Una historia que se repite

Como conté ayer, los barras bravas entrarán al estadio a último momento. Gorras, abultadas cazadoras, banderas, bombos. Se amontonarán y empujarán. La policía pedirá refuerzos, aunque la verdadera gestión de la entrada la harán los líderes de Hinchadas Unidas Argentinas, organización creada por el dirigente kirchnerista Marcelo Mallo de cara al Mundial de Sudáfrica.

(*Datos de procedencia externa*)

(* ===== verification/RegistrySpec.v ===== *)
(** * RegistrySpec: the Session Registry's contract and its refinement

    The specification (section 4.1) describes the registry abstractly: an
    ordered collection of sessions, each an id with a pin flag, and one
    active pointer, with four operations: [createSession] appends and
    activates; [closeSession] removes, synthesises a default session when
    the registry becomes empty, and otherwise activates the neighbour at
    [max(0, index - 1)] of the post-removal list when the active session
    was closed, falling back to index 0, and is a no-op on an unknown id;
    [togglePin] flips the flag and re-partitions stably; [setActive] is a
    no-op on an unknown id.  [registry] and its operations below state
    that contract, with [spec_step] its transition relation.

    [abs] forgets everything of App's state but the ids, pin flags and the
    active pointer, where the pointer is the one the pending [closeTab]
    callback will set, if there is one ([pointer]): the click's update of
    [closeTab] is the contract's [closeSession], whose effect on the
    pointer the code commits one step later, and the callback is a
    stuttering step.  The state rendered in between shows no active tab
    (Tabs.v, [closeTab_active_neighbour]); the contract has no such state.
    Each handler of App commutes with [abs] and the matching abstract
    operation ([updateTab] and [handleToggleBookmark] leave the
    abstraction unchanged), under the registry invariant; so every run of
    the application is matched by a run of the specification (a
    simulation diagram, after cdf-mech-sem's Simulation.v). *)

From stdpp Require Import sets.
From S2P Require Import Prelude History Bookmarks Tabs Url Navigation.

Module RegistrySpec.

Record session := mkSession { sid : string; spinned : bool }.
Record registry := mkRegistry { sessions : list session; current : option string }.

Definition sids (r : registry) : list string := map sid (sessions r).

(** [createSession(url, title, pinned) -> id] *)
Definition create (nid : string) (pinned : bool) (r : registry) : registry :=
  mkRegistry (sessions r ++ [mkSession nid pinned]) (Some nid).

Fixpoint position (i : string) (l : list session) : option nat :=
  match l with
  | [] => None
  | x :: l' => if String.eqb (sid x) i then Some 0 else S <$> position i l'
  end.

(** [closeSession(id)]; [nid] is the id of the synthesised default session. *)
Definition close (i nid : string) (r : registry) : registry :=
  match position i (sessions r) with
  | None => r
  | Some k =>
      let rest := List.filter (fun x => negb (String.eqb (sid x) i)) (sessions r) in
      match rest with
      | [] => mkRegistry [mkSession nid false] (Some nid)
      | first :: _ =>
          if bool_decide (current r = Some i)
          then mkRegistry rest (Some (sid (default first (rest !! (k - 1)))))
          else mkRegistry rest (current r)
      end
  end.

Definition flip (i : string) (x : session) : session :=
  if String.eqb (sid x) i then mkSession (sid x) (negb (spinned x)) else x.

(** [togglePin(id)] *)
Definition togglePin (i : string) (r : registry) : registry :=
  let l := map (flip i) (sessions r) in
  mkRegistry (List.filter spinned l ++ List.filter (fun x => negb (spinned x)) l) (current r).

(** [setActive(id)] *)
Definition setActive (i : string) (r : registry) : registry :=
  if bool_decide (i ∈ sids r) then mkRegistry (sessions r) (Some i) else r.

Inductive spec_step : registry -> registry -> Prop :=
  | sp_create r nid pinned : nid ∉ sids r -> nid <> "" -> spec_step r (create nid pinned r)
  | sp_close r i nid : nid <> "" -> spec_step r (close i nid r)
  | sp_pin r i : spec_step r (togglePin i r)
  | sp_select r i : spec_step r (setActive i r).

(** The abstraction of App's state. *)
Definition abs_tab (t : App.tab) : session := mkSession (App.id t) (App.isPinned t).

(** The active pointer once the pending callbacks have run. *)
Definition pointer (s : App.state) : option string :=
  match last (App.timers s) with Some x => Some x | None => App.activeTab s end.

Definition abs (s : App.state) : registry := mkRegistry (map abs_tab (App.tabs s)) (pointer s).

(** ** Commutation lemmas *)

Lemma abs_registry_eq s s' :
  App.tabs s' = App.tabs s -> App.activeTab s' = App.activeTab s -> App.timers s' = App.timers s -> abs s' = abs s.
Proof. unfold abs, pointer. by intros -> -> ->. Qed.

(** With no callback pending the abstract pointer is App's. *)
Lemma pointer_settled s : App.timers s = [] -> pointer s = App.activeTab s.
Proof. unfold pointer. by intros ->. Qed.

Lemma map_filter_comm {A B} (f : A -> B) (p : A -> bool) (q : B -> bool) l :
  (forall x, q (f x) = p x) -> map f (List.filter p l) = List.filter q (map f l).
Proof.
  intros H. induction l as [|x l IH]; simpl; [done|]. rewrite H. by destruct (p x); simpl; rewrite IH.
Qed.

Lemma lookup_map {A B} (f : A -> B) (l : list A) k : map f l !! k = f <$> l !! k.
Proof. revert k. induction l as [|x l IH]; intros [|k]; simpl; auto. Qed.

Lemma position_abs i l : position i (map abs_tab l) = App.findIndex i l.
Proof. induction l as [|t l IH]; simpl; [done|]. by rewrite IH. Qed.

Lemma sids_abs s : sids (abs s) = App.ids (App.tabs s).
Proof. unfold sids, abs, App.ids. simpl. rewrite map_map. reflexivity. Qed.

Lemma abs_addTab u t p nid s : App.timers s = [] -> abs (App.addTab u t p nid s) = create nid p (abs s).
Proof. intros He. unfold abs, pointer, App.addTab, create. simpl. rewrite He. by rewrite map_app. Qed.

Lemma abs_mount nid s : App.timers s = [] -> App.tabs s = [] -> abs (App.mount nid s) = create nid false (abs s).
Proof. intros He H. unfold abs, pointer, create. simpl. by rewrite H, He. Qed.

Lemma abs_togglePinTab i s : abs (App.togglePinTab i s) = togglePin i (abs s).
Proof.
  unfold abs, pointer, togglePin, App.togglePinTab, App.togglePin. simpl. f_equal.
  assert (HL : map abs_tab (map (App.flip_pin i) (App.tabs s)) = map (flip i) (map abs_tab (App.tabs s))).
  { rewrite !map_map. apply map_ext. intros t. unfold App.flip_pin, flip. simpl.
    by destruct (String.eqb (App.id t) i). }
  rewrite map_app, (map_filter_comm abs_tab App.isPinned spinned) by done.
  rewrite (map_filter_comm abs_tab (fun t => negb (App.isPinned t)) (fun x => negb (spinned x))) by done.
  by rewrite HL.
Qed.

Lemma abs_updateTab u t l f hid ts s : abs (App.updateTab u t l f hid ts s) = abs s.
Proof.
  unfold abs, pointer, App.updateTab. simpl. f_equal. rewrite map_map. apply map_ext. intros x.
  by case_bool_decide.
Qed.

Lemma abs_handleToggleBookmark now s : abs (App.handleToggleBookmark now s) = abs s.
Proof. unfold App.handleToggleBookmark. by destruct (App.active s). Qed.

(** The registry invariant gives non-empty ids. *)
Lemma inv_ids_nonempty s : App.inv s -> Forall (fun t => App.id t <> "") (App.tabs s).
Proof. intros [[_ H] _]. exact H. Qed.

Lemma abs_setActiveTab i s :
  App.timers s = [] -> In i (App.ids (App.tabs s)) -> abs (App.setActiveTab i s) = setActive i (abs s).
Proof.
  intros He H. unfold setActive. rewrite bool_decide_true; [unfold abs, pointer; simpl; by rewrite He|].
  rewrite sids_abs. by apply list_elem_of_In.
Qed.

(** The callback commits the pointer [abs] already shows. *)
Lemma abs_fire s : App.timers s <> [] -> abs (App.fire s) = abs s.
Proof.
  unfold abs, pointer, App.fire. destruct (App.timers s) as [|x r] eqn:E; [done|]. intros _. simpl.
  destruct r as [|y r]; [done|]. rewrite last_cons_cons.
  destruct (last (y :: r)) eqn:El; [done|]. by apply last_None in El.
Qed.

Lemma abs_closeTab i nid s :
  App.timers s = [] -> Forall (fun t => App.id t <> "") (App.tabs s) ->
  abs (App.closeTab i nid s) = close i nid (abs s).
Proof.
  intros He Hne.
  assert (Hsch : forall x l, abs (App.schedule x (App.set_tabs l s)) = mkRegistry (map abs_tab l) (Some x)).
  { intros x l. unfold abs, pointer. simpl. by rewrite He. }
  assert (Hset : forall l, abs (App.set_tabs l s) = mkRegistry (map abs_tab l) (App.activeTab s)).
  { intros l. unfold abs, pointer. simpl. by rewrite He. }
  assert (Hcur : current (abs s) = App.activeTab s) by (unfold abs, pointer; simpl; by rewrite He).
  unfold close, App.closeTab. rewrite Hcur. change (sessions (abs s)) with (map abs_tab (App.tabs s)).
  rewrite position_abs. destruct (App.findIndex i (App.tabs s)) as [k|]; [|done].
  rewrite <- (map_filter_comm abs_tab _ _ _) by done.
  pose proof (Forall_List_filter _ (fun t => negb (String.eqb (App.id t) i)) _ Hne) as Hne'.
  destruct (List.filter _ (App.tabs s)) as [|first rest] eqn:E; [by rewrite Hsch|]. cbn [map].
  case_bool_decide; [|by rewrite Hset]. rewrite Hsch. f_equal. f_equal.
  change (abs_tab first :: map abs_tab rest) with (map abs_tab (first :: rest)). rewrite lookup_map.
  destruct ((first :: rest) !! (k - 1)) as [t|] eqn:Hl; simpl; [|done].
  apply js_or_nonempty. apply App.lookup_In in Hl.
  by apply (proj1 (List.Forall_forall _ _) Hne').
Qed.

(** One handler step is matched by no step or one step of the contract. *)
Lemma step_refines s s' :
  App.inv s -> App.step s s' -> abs s' = abs s \/ spec_step (abs s) (abs s').
Proof.
  intros Hi Hs.
  destruct Hs as [s nid He Ht Hn|s u t nid He Hf Hn|s i He|s i nid He Hn|s i He Hin|s u t l f hid ts He|s now He|s He].
  - right. rewrite abs_mount by done. apply sp_create; [|done]. rewrite sids_abs, Ht. set_solver.
  - right. rewrite abs_addTab by done. apply sp_create; [|done]. rewrite sids_abs. by rewrite list_elem_of_In.
  - right. rewrite abs_togglePinTab. apply sp_pin.
  - right. rewrite abs_closeTab by (done || by apply inv_ids_nonempty). by apply sp_close.
  - right. rewrite abs_setActiveTab by done. apply sp_select.
  - left. apply abs_updateTab.
  - left. apply abs_handleToggleBookmark.
  - left. by apply abs_fire.
Qed.

Section WithUrl.
Context `{UrlApi}.

Lemma smartNavigate_refines u t sg nid s :
  App.timers s = [] -> ~ In nid (App.ids (App.tabs s)) -> nid <> "" ->
  abs (Navigation.smartNavigate u t sg nid s) = abs s \/
  spec_step (abs s) (abs (Navigation.smartNavigate u t sg nid s)).
Proof.
  intros He Hf Hn. unfold Navigation.smartNavigate.
  destruct (if sg then Navigation.find_singleton u (App.tabs s) else None) as [x|] eqn:E.
  - right. rewrite abs_setActiveTab; [apply sp_select|done|].
    destruct sg; [|discriminate]. apply List.find_some in E as [Hx _].
    by apply in_map.
  - destruct (App.active s) as [cur|];
      [destruct (String.eqb (App.url cur) App.newtab_url || String.eqb (App.url cur) "")|].
    + left. apply abs_updateTab.
    + right. rewrite abs_addTab by done. apply sp_create; [|done]. by rewrite sids_abs, list_elem_of_In.
    + right. rewrite abs_addTab by done. apply sp_create; [|done]. by rewrite sids_abs, list_elem_of_In.
Qed.

Lemma app_step_refines s s' :
  App.inv s -> Navigation.app_step s s' -> abs s' = abs s \/ spec_step (abs s) (abs s').
Proof.
  intros Hi Hs. destruct Hs as [s s' Hs|s u t sg nid He Hf Hn|s hp e x nid He Hf Hn].
  - by apply step_refines.
  - by apply smartNavigate_refines.
  - unfold Navigation.addressBarEnter. destruct (Navigation.resolveInput e x); [|by left].
    destruct (App.active s); by apply smartNavigate_refines.
Qed.

(** The application refines the registry's contract: every run from
    the first render through the tab handlers, [smartNavigate] and the
    address bar is matched, through [abs], by a run of the abstract
    registry's operations (create, close, togglePin, setActive on a known
    id). *)
Theorem app_refines_registry_spec h b s :
  star Navigation.app_step (App.init h b) s -> star spec_step (abs (App.init h b)) (abs s).
Proof.
  apply (star_simulation _ _ App.inv); [|apply App.inv_init].
  intros x y Hx Hxy. split; [by apply (Navigation.app_step_inv x)|]. by apply app_step_refines.
Qed.

End WithUrl.

(** ** Witnesses *)

Definition s_two : App.state :=
  Navigation.smartNavigate "https://b.com" "B" false "b" (App.mount "a" (App.init [] [])).

Lemma app_refines_registry_spec_witness :
  star Navigation.app_step (App.init [] []) s_two /\
  star spec_step (abs (App.init [] [])) (abs s_two).
Proof.
  assert (H : star Navigation.app_step (App.init [] []) s_two).
  { apply (star_step _ _ (App.mount "a" (App.init [] []))).
    - apply star_one, Navigation.app_registry, App.step_mount; [reflexivity|reflexivity|discriminate].
    - apply Navigation.app_navigate; [reflexivity|simpl; intros [Hb|[]]; discriminate|discriminate]. }
  split; [exact H | exact (app_refines_registry_spec [] [] s_two H)].
Defined.

End RegistrySpec.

Las malas lenguas dicen que detrás de la jugada estaban Néstor Kirchner y el actual jefe de gabinete Aníbal Fernández, que es también dirigente de Quilmes. Una forma de ganar ascendiente sobre los violentos, tan a menudo reclamados, empleados y amparados por la política en Argentina. Las mismas malas lenguas dicen que ahora las Hinchadas Unidas Argentinas responden al candidato opositor Francisco De Narváez.

Ayer leía el libro “La Doce”, del periodista Gustavo Grabia. En sus primeros capítulos señala que la violencia en el fútbol argentino comenzó a crecer exponencialmente a partir de 1931. Tiempo en el que Pepino El Camorrero estaba al frente de la barra brava de Boca Juniors.

Cita uno de los famosos “aguafuertes” escritos por Roberto Alrt para el periódico El Mundo, en el que el autor de “El juguete rabioso” traza una semblanza de los violentos no muy distante a la de nuestros días. Las primeras muertes en los estadios de este país llegarían en 1939, en el predio de Lanús. Serían Luis López, de 41 años, y Oscar Munitoli, un niño de apenas nueve años.

Desde entonces los fallecidos suman más de 200. Y, como de algún modo parecían mostrar esos niños con sus bombos y sus cánticos de afecto a los ingleses, la tradición pasa de generación en generación, y la violencia como instrumento del poder político y económico sigue siendo una lacra de la que Argentina no se ha podido librar.